Cameroun : un recrutement public relance l’espoir après des années de gel
Le Cameroun ouvre de nouveau ses portes au recrutement dans la fonction publique. Une note d’information, émise le 5 juin 2026 par le ministre Joseph Lé, a officialisé l’ouverture de 2 090 postes, répartis au sein de diverses entités administratives. Bien que ce nombre puisse sembler modeste en comparaison des standards antérieurs à 2021, il représente un changement significatif, marquant la fin de quatre années de restrictions budgétaires rigoureuses visant à maîtriser la masse salariale de l’État.
Santé et éducation, les piliers du recrutement public 2026
L’augmentation des effectifs est principalement concentrée sur deux secteurs stratégiques. Le domaine de la santé publique se voit attribuer un quota spécifique de 200 postes dédiés aux médecins spécialistes, une mesure cruciale alors que les hôpitaux camerounais font face à un déficit en équipements techniques de pointe. Parallèlement, le secteur de l’éducation bénéficie de 1 000 places réservées aux enseignants recrutés sous le statut d’auditeurs libres, des diplômés intégrés au système en cours de formation.
La répartition des postes reflète également un souci d’équilibre entre les deux systèmes linguistiques, héritage du bilinguisme constitutionnel. L’enseignement général francophone obtient 322 postes, tandis que le versant anglophone en reçoit 285. L’enseignement technique, quant à lui, est doté de 193 places pour le système francophone et 200 pour l’anglophone. En dehors de la santé et de l’éducation, les opportunités de recrutement demeurent nettement plus restreintes, ce qui indique une persistance de la politique de rationnement pour les autres administrations.
Le fait de dépasser le seuil symbolique des 2 000 postes n’avait pas été observé depuis 2023, année où le gouvernement avait autorisé 2 235 recrutements. À cette époque, Joseph Lé avait justifié cette décision par la nécessité de répondre aux besoins en personnel exprimés par les administrations, en accord avec la Stratégie nationale de développement 2020-2030.
Une décennie de rigueur budgétaire dans la fonction publique
Le contraste avec la décennie précédente est frappant. En 2018, l’État camerounais avait ouvert 5 179 postes, suivis de 5 411 en 2019 et de 3 700 en 2020. Le point de bascule survient en 2021, avec seulement 1 536 postes, puis une chute sous la barre des 1 000 en 2022. L’exercice 2024 a péniblement dépassé les 1 200 ouvertures, signalant une orientation durable vers le contrôle strict des effectifs.
Cette compression des recrutements découle d’un impératif macroéconomique.
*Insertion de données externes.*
(** * The animated face of the robot dashboard: [robot/face_display.py]

    A shallow embedding of class [FaceDisplay] and of the animation tick it
    re-arms through Tkinter's [after].

    Modelling choices.
    - Python [float] values are real numbers: arithmetic is exact; rounding,
      infinities and NaN are not modelled.  Python [int] values are
      integers of [Z]; an int meets a float only in [to_float].
    - [self] is a record with one field per attribute; a method is a
      computation in the monad [Py], which threads [self] and may raise.
      As in Python, the mutations made before an exception stay.
    - [time.time()] and [random.random()] are inputs of the methods that
      call them.  [random.uniform a b] is [a + (b - a) * random()], as in
      CPython's [random] module.
    - The Tk canvas keeps the coordinates of the six items the class draws;
      the Tk parent keeps the delays of the pending [after] callbacks, all
      of which are [self._loop]. *)

From Stdlib Require Import Reals Lra Lia ZArith List String Bool.
Import ListNotations.
Open Scope R_scope.

(** ** Python values and exceptions *)

(** What the pan/tilt object may hold in an attribute: [None], a float, a
    string (which stands for every value that is not a number), or an
    int. *)
Inductive pyval : Type :=
| PyNone
| PyNum (x : R)
| PyStr (s : string)
| PyInt (z : Z).

(** What reading an attribute of the pan/tilt object does: [Absent] is an
    [AttributeError] (the attribute does not exist), [Raises] is a property
    whose getter raises another exception, [Holds v] yields [v]. *)
Inductive attr : Type :=
| Absent
| Raises
| Holds (v : pyval).

Record PanTilt : Type := { angle_pan : attr; angle_tilt : attr }.

Inductive exn : Type :=
| TypeError
| AttributeError
| SourceError
| OverflowError.

Inductive outcome (A : Type) : Type :=
| Return (a : A)
| Raise (e : exn).
Arguments Return {A} a.
Arguments Raise {A} e.

(** ** The canvas and the scheduler *)

Definition coords : Type := (R * R * R * R)%type.

(** The canvas items made by [_create_graphics]; the attribute of [self]
    that holds the item's handle gives the item its name. *)
Inductive item : Type :=
| left_white
| right_white
| left_pupil
| right_pupil
| left_lid
| right_lid.

Definition item_eq_dec (a b : item) : {a = b} + {a <> b}.
Proof. decide equality. Defined.

(** A canvas gives every item its coordinates [(x0, y0, x1, y1)]. *)
Definition Canvas : Type := item -> coords.

(** [canvas.coords(it, x0, y0, x1, y1)]: reposition one item. *)
Definition canvas_coords (it : item) (c : coords) (cv : Canvas) : Canvas :=
  fun j => if item_eq_dec j it then c else cv j.

(** The pending [parent.after(ms, self._loop)] calls, oldest first. *)
Definition Tk : Type := list Z.

Definition after (ms : Z) (tk : Tk) : Tk := tk ++ [ms].

(** ** The object *)

Record FaceDisplay : Type := {
  parent : Tk;
  width : Z;
  height : Z;
  pan_tilt : option PanTilt;
  canvas : Canvas;
  eye_radius : R;
  pupil_radius : Z;
  left_center : Z * Z;
  right_center : Z * Z;
  pan_min : R;
  pan_max : R;
  tilt_min : R;
  tilt_max : R;
  pupil_travel : R;
  running : bool;
  blinking : bool;
  last_blink : R;
  next_blink_in : R;
  idle_phase : R;
  last_pan : option R;
  last_tilt : option R;
  smooth_pan : R;
  smooth_tilt : R;
  smooth_factor : R;
  interval_ms : Z;
  (** [blink_start] is not set by [__init__]: [None] is "no such attribute". *)
  blink_start : option R
}.

(** Attribute assignment [self.x = v], one function per attribute that is
    assigned after [__init__] ([pan_tilt] by the owner of the display). *)

Definition set_parent (v : Tk) (s : FaceDisplay) : FaceDisplay :=
  {| parent := v; width := width s; height := height s; pan_tilt := pan_tilt s;
     canvas := canvas s; eye_radius := eye_radius s; pupil_radius := pupil_radius s;
     left_center := left_center s; right_center := right_center s;
     pan_min := pan_min s; pan_max := pan_max s; tilt_min := tilt_min s;
     tilt_max := tilt_max s; pupil_travel := pupil_travel s; running := running s;
     blinking := blinking s; last_blink := last_blink s;
     next_blink_in := next_blink_in s; idle_phase := idle_phase s;
     last_pan := last_pan s; last_tilt := last_tilt s; smooth_pan := smooth_pan s;
     smooth_tilt := smooth_tilt s; smooth_factor := smooth_factor s;
     interval_ms := interval_ms s; blink_start := blink_start s |}.

Definition set_pan_tilt (v : option PanTilt) (s : FaceDisplay) : FaceDisplay :=
  {| parent := parent s; width := width s; height := height s; pan_tilt := v;
     canvas := canvas s; eye_radius := eye_radius s; pupil_radius := pupil_radius s;
     left_center := left_center s; right_center := right_center s;
     pan_min := pan_min s; pan_max := pan_max s; tilt_min := tilt_min s;
     tilt_max := tilt_max s; pupil_travel := pupil_travel s; running := running s;
     blinking := blinking s; last_blink := last_blink s;
     next_blink_in := next_blink_in s; idle_phase := idle_phase s;
     last_pan := last_pan s; last_tilt := last_tilt s; smooth_pan := smooth_pan s;
     smooth_tilt := smooth_tilt s; smooth_factor := smooth_factor s;
     interval_ms := interval_ms s; blink_start := blink_start s |}.

Definition set_canvas (v : Canvas) (s : FaceDisplay) : FaceDisplay :=
  {| parent := parent s; width := width s; height := height s; pan_tilt := pan_tilt s;
     canvas := v; eye_radius := eye_radius s; pupil_radius := pupil_radius s;
     left_center := left_center s; right_center := right_center s;
     pan_min := pan_min s; pan_max := pan_max s; tilt_min := tilt_min s;
     tilt_max := tilt_max s; pupil_travel := pupil_travel s; running := running s;
     blinking := blinking s; last_blink := last_blink s;
     next_blink_in := next_blink_in s; idle_phase := idle_phase s;
     last_pan := last_pan s; last_tilt := last_tilt s; smooth_pan := smooth_pan s;
     smooth_tilt := smooth_tilt s; smooth_factor := smooth_factor s;
     interval_ms := interval_ms s; blink_start := blink_start s |}.

Definition set_running (v : bool) (s : FaceDisplay) : FaceDisplay :=
  {| parent := parent s; width := width s; height := height s; pan_tilt := pan_tilt s;
     canvas := canvas s; eye_radius := eye_radius s; pupil_radius := pupil_radius s;
     left_center := left_center s; right_center := right_center s;
     pan_min := pan_min s; pan_max := pan_max s; tilt_min := tilt_min s;
     tilt_max := tilt_max s; pupil_travel := pupil_travel s; running := v;
     blinking := blinking s; last_blink := last_blink s;
     next_blink_in := next_blink_in s; idle_phase := idle_phase s;
     last_pan := last_pan s; last_tilt := last_tilt s; smooth_pan := smooth_pan s;
     smooth_tilt := smooth_tilt s; smooth_factor := smooth_factor s;
     interval_ms := interval_ms s; blink_start := blink_start s |}.

Definition set_blinking (v : bool) (s : FaceDisplay) : FaceDisplay :=
  {| parent := parent s; width := width s; height := height s; pan_tilt := pan_tilt s;
     canvas := canvas s; eye_radius := eye_radius s; pupil_radius := pupil_radius s;
     left_center := left_center s; right_center := right_center s;
     pan_min := pan_min s; pan_max := pan_max s; tilt_min := tilt_min s;
     tilt_max := tilt_max s; pupil_travel := pupil_travel s; running := running s;
     blinking := v; last_blink := last_blink s; next_blink_in := next_blink_in s;
     idle_phase := idle_phase s; last_pan := last_pan s; last_tilt := last_tilt s;
     smooth_pan := smooth_pan s; smooth_tilt := smooth_tilt s;
     smooth_factor := smooth_factor s; interval_ms := interval_ms s;
     blink_start := blink_start s |}.

Definition set_last_blink (v : R) (s : FaceDisplay) : FaceDisplay :=
  {| parent := parent s; width := width s; height := height s; pan_tilt := pan_tilt s;
     canvas := canvas s; eye_radius := eye_radius s; pupil_radius := pupil_radius s;
     left_center := left_center s; right_center := right_center s;
     pan_min := pan_min s; pan_max := pan_max s; tilt_min := tilt_min s;
     tilt_max := tilt_max s; pupil_travel := pupil_travel s; running := running s;
     blinking := blinking s; last_blink := v; next_blink_in := next_blink_in s;
     idle_phase := idle_phase s; last_pan := last_pan s; last_tilt := last_tilt s;
     smooth_pan := smooth_pan s; smooth_tilt := smooth_tilt s;
     smooth_factor := smooth_factor s; interval_ms := interval_ms s;
     blink_start := blink_start s |}.

Definition set_next_blink_in (v : R) (s : FaceDisplay) : FaceDisplay :=
  {| parent := parent s; width := width s; height := height s; pan_tilt := pan_tilt s;
     canvas := canvas s; eye_radius := eye_radius s; pupil_radius := pupil_radius s;
     left_center := left_center s; right_center := right_center s;
     pan_min := pan_min s; pan_max := pan_max s; tilt_min := tilt_min s;
     tilt_max := tilt_max s; pupil_travel := pupil_travel s; running := running s;
     blinking := blinking s; last_blink := last_blink s; next_blink_in := v;
     idle_phase := idle_phase s; last_pan := last_pan s; last_tilt := last_tilt s;
     smooth_pan := smooth_pan s; smooth_tilt := smooth_tilt s;
     smooth_factor := smooth_factor s; interval_ms := interval_ms s;
     blink_start := blink_start s |}.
La masse salariale de l’État camerounais a connu une augmentation significative, passant de 706,1 milliards de FCFA en 2012 à 1 080,1 milliards en 2021, d’après les chiffres officiels. Cette progression de plus de 50 % en moins d’une décennie accapare une part croissante des recettes fiscales et limite les marges de manœuvre pour l’investissement public.
Les autorités attribuent cette augmentation des dépenses à plusieurs catégories d’agents, notamment les enseignants du secondaire et les militaires, qui ont été longtemps recrutés en grand nombre. Le retour de l’enseignement secondaire dans le périmètre du concours 2026, après deux à trois années de suspension, pourrait donc potentiellement raviver la pression sur les dépenses de personnel.
Le plafond Cemac sur la masse salariale toujours dépassé
La discipline budgétaire ne relève pas uniquement d’une décision nationale. Le Cameroun est également soumis aux critères de surveillance multilatérale de la Communauté économique et monétaire de l’Afrique centrale (Cemac), qui plafonnent à 35 % le ratio des dépenses de personnel par rapport aux recettes fiscales. Ce seuil de soutenabilité est régulièrement franchi par Yaoundé.
Le constat est désormais partagé. Dans son dernier rapport de surveillance, la Cemac a souligné qu’aucun de ses six États membres n’avait respecté en 2024 les normes relatives au taux de pression fiscale et à la masse salariale. Pour le Cameroun, la plus grande économie de la zone, le ratio est resté au-dessus du plafond communautaire, confirmant l’ancrage d’une contrainte budgétaire structurelle.
L’arbitrage effectué pour 2026 reflète cette équation complexe. Il s’agit de combler les lacunes criantes des services publics de santé et d’éducation sans pour autant relancer une spirale salariale que les bailleurs multilatéraux suivent de près, d’autant plus que le pays poursuit son programme avec le Fonds monétaire international. Pour les candidats aux concours, cette opportunité est précieuse après cinq années de restrictions. Pour l’exécutif, elle représente un test grandeur nature de sa capacité à concilier les exigences sociales avec l’orthodoxie financière.